Steak and Garlic Veggie pasta
PREP TIME: 5 MINS
COOK TIME: 30 mins
Serves 4
INGREDIENTS
- • 375g pasta of your choice
- • 3 tbsp olive oil
- • 6 small garlic cloves, crushed
- • 2 bunches of broccolini
- • 2 medium zucchinis
- • 2 tbsp beef stock powder (I use San Elk organic beef stock)
- • Juice of 2 lemons
- • A good amount of salt and pepper
To serve:
- • Steak (I used eye fillet)
- • Grated parmesan
- • Extra cracked pepper
INSTRUCTIONS
- Cook the pasta according to the packet instructions.
- While the pasta is cooking, heat the olive oil in a large pan and gently fry the crushed garlic until fragrant.
- Dice the broccolini and zucchini, then add them to the pan.
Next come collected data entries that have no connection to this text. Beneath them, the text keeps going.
(** The items that take a step: all but the texts. *)
Fixpoint xcount (l : list xitem) : nat :=
  match l with [] => 0 | XText _ :: t => xcount t | _ :: t => S (xcount t) end.
Lemma xcount_le l : xwfs l -> (xcount l <= length (xrenders l))%nat.
Proof.
  induction 1 as [|x l Hx _ IH]; [done|]. unfold xrenders in *. cbn [flat_map]. rewrite length_app.
  destruct x as [t|t|tag att c kids]; cbn [xcount].
  - lia.
  - assert (1 <= length (xrender (XSpecial t)))%nat by (destruct Hx; cbn; lia). lia.
  - cbn [xrender]. rewrite length_app, length_open_tag. destruct c; lia.
Qed.

(** Entering among items goes to the first element. *)
Lemma enter_items l tl : forall k P p rep, xwfs l -> tail_ok tl -> holds m p (xrenders l ++ tl) ->
  (length (xrenders l ++ tl) < n)%nat -> 0 < p -> p + zlen (xrenders l) <= _root_node_xml_end P -> (xcount l < k)%nat ->
  enter_loop n m before user k P p NoFilter None rep =
  Some (match first_frame p l with
        | Some g => (with_nodes P (node_of g :: (if rep then tail (m_NodePath P) else m_NodePath P)), true)
        | None => (P, false)
        end).
Proof.
  induction l as [|x l IH]; intros k P p rep Hl Ht Hh Hn Hp He Hk; (destruct k as [|k]; [lia|]).
  - cbn [enter_loop first_frame split_elem]. cbn [xrenders flat_map app] in *. destruct Ht as [->|[t ->]].
    + unfold _seek_tag_open, strchr. rewrite (strchr_none m n (chr "<") [] p Hh); [done|done|constructor].
    + apply holds_cons_inv in Hh as [E0 Hh]. apply holds_cons_inv in Hh as [E1 _].
      rewrite seek_here; [|unfold sc; by rewrite E0|lia]. unfold sc at 1. rewrite E1. by rewrite orb_true_r.
  - apply Forall_cons in Hl as [Hx Hl]. unfold xrenders in *. cbn [flat_map] in *. rewrite <- app_assoc in Hh, Hn. assert (Hh2 := Hh).
    apply holds_app in Hh as [Hhx Hhl]. rewrite length_app in Hn, He. rewrite length_app in Hn.
    assert (IHl : forall k, (xcount l < k)%nat -> enter_loop n m before user k P (p + zlen (xrender x)) NoFilter None rep =
      Some (match first_frame (p + zlen (xrender x)) l with
        | Some g => (with_nodes P (node_of g :: (if rep then tail (m_NodePath P) else m_NodePath P)), true)
        | None => (P, false) end)).
    { intros k' Hk'. apply IH; first [done|lia|rewrite length_app; lia]. }
    assert (Step : forall y, x = y -> (match y with XElem _ _ _ _ => False | _ => True end) -> first_frame p (x :: l) = first_frame (p + zlen (xrender x)) l).
    { intros y -> Hy. unfold first_frame. destruct y as [t|t|]; [| |done]; cbn [split_elem];
        destruct (split_elem l) as [[[pre [[[? ?] ?] ?]] post]|]; try done; unfold xrenders; cbn [flat_map]; rewrite length_app; do 2 f_equal; lia. }
    destruct x as [t|t|tag att c kids].
    + rewrite (Step _ eq_refl I). destruct Hx as [H1 H2]. rewrite <- (IHl (S k)) by (cbn [xcount] in Hk; lia). apply enter_loop_seek.
      cbn [xrender] in *. apply (seek_text p t l tl); try done. rewrite length_app. unfold xrenders. lia.
    + rewrite (Step _ eq_refl I). cbn [xrender] in *. destruct (special_head m t p Hx Hhx) as [S0 S1]. cbn [enter_loop].
      assert (Lt : (2 <= length t)%nat) by (destruct Hx; cbn; lia).
      rewrite seek_here; [|unfold sc; by rewrite S0|lia]. rewrite (proj2 (Z.eqb_neq p 0)) by lia.
      assert (S2 : (sc m (p + 1) =? chr "/") = false).
      { destruct Hx; apply holds_cons_inv in Hhx as [_ Hhx]; apply holds_cons_inv in Hhx as [E1 _]; unfold sc; by rewrite E1. }
      rewrite S2, S1. cbn [orb]. rewrite (proj2 (Z.leb_gt _ p)) by lia. unfold search_special_node_close.
      rewrite (special_close n m t p Hx Hhx) by lia. rewrite decide_True by done. rewrite (proj2 (Z.eqb_neq _ 0)) by lia.
      replace (p + zlen t - 1 + 1) with (p + zlen t) by lia. apply IHl. cbn [xcount] in Hk. lia.
    + unfold first_frame. cbn [split_elem xrenders flat_map length]. rewrite Z.add_0_r. destruct Hx as (Htag & Hatt & Hkids).
      cbn [xrender] in Hhx, Hn, He. rewrite length_app in Hn, He. apply holds_app in Hhx as [Hop _].
      destruct (open_tag_scan n m p tag att c Hop Htag Hatt ltac:(lia)) as [S0 S1 S2 S3 S4 S5 S6].
      assert (Lo := length_open_tag tag att c). cbn [enter_loop]. rewrite seek_here; [|done|lia]. rewrite (proj2 (Z.eqb_neq p 0)) by lia.
      rewrite S2, S1. cbn [orb]. rewrite (proj2 (Z.leb_gt _ p)) by (destruct c; lia). rewrite S3, S5.
      assert (Lt : (1 <= length tag)%nat) by (destruct Htag as [_ Ht1]; destruct tag; [done|cbn; lia]).
      rewrite (proj2 (Z.eqb_neq (p + 1 + zlen tag) _)) by lia. rewrite (proj2 (Z.eqb_neq (p + zlen _ - 1) 0)) by (destruct c; lia).
      assert (N : node_at m p (p + 1 + zlen tag) (p + zlen (open_tag tag att c) - 1) = node_of (mkFrame p tag att c kids l)).
      { unfold node_at, node_of, f_inner. cbn [f_at f_tag f_att f_compact].
        replace (p + zlen (open_tag tag att c) - 1 - 1) with (p + zlen (open_tag tag att c) - 2) by lia. rewrite S6.
        f_equal; [|lia]. do 2 f_equal. destruct c; lia. }
      cbn [filter_test mbind option_bind]. by rewrite N.
Qed.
Cook on low to medium heat for 5–10 minutes until just softened.
- Once the veggies are ready, add the cooked pasta to the pan and stir to combine.
- Add the beef stock powder, plus salt and pepper to taste (I added a lot because I like it salty hehe). Lower the heat and keep warm.
- Cook your steak in a hot pan to your preferred doneness.
- Slice the steak and serve it on top of the pasta. Finish with parmesan and a bit more pepper.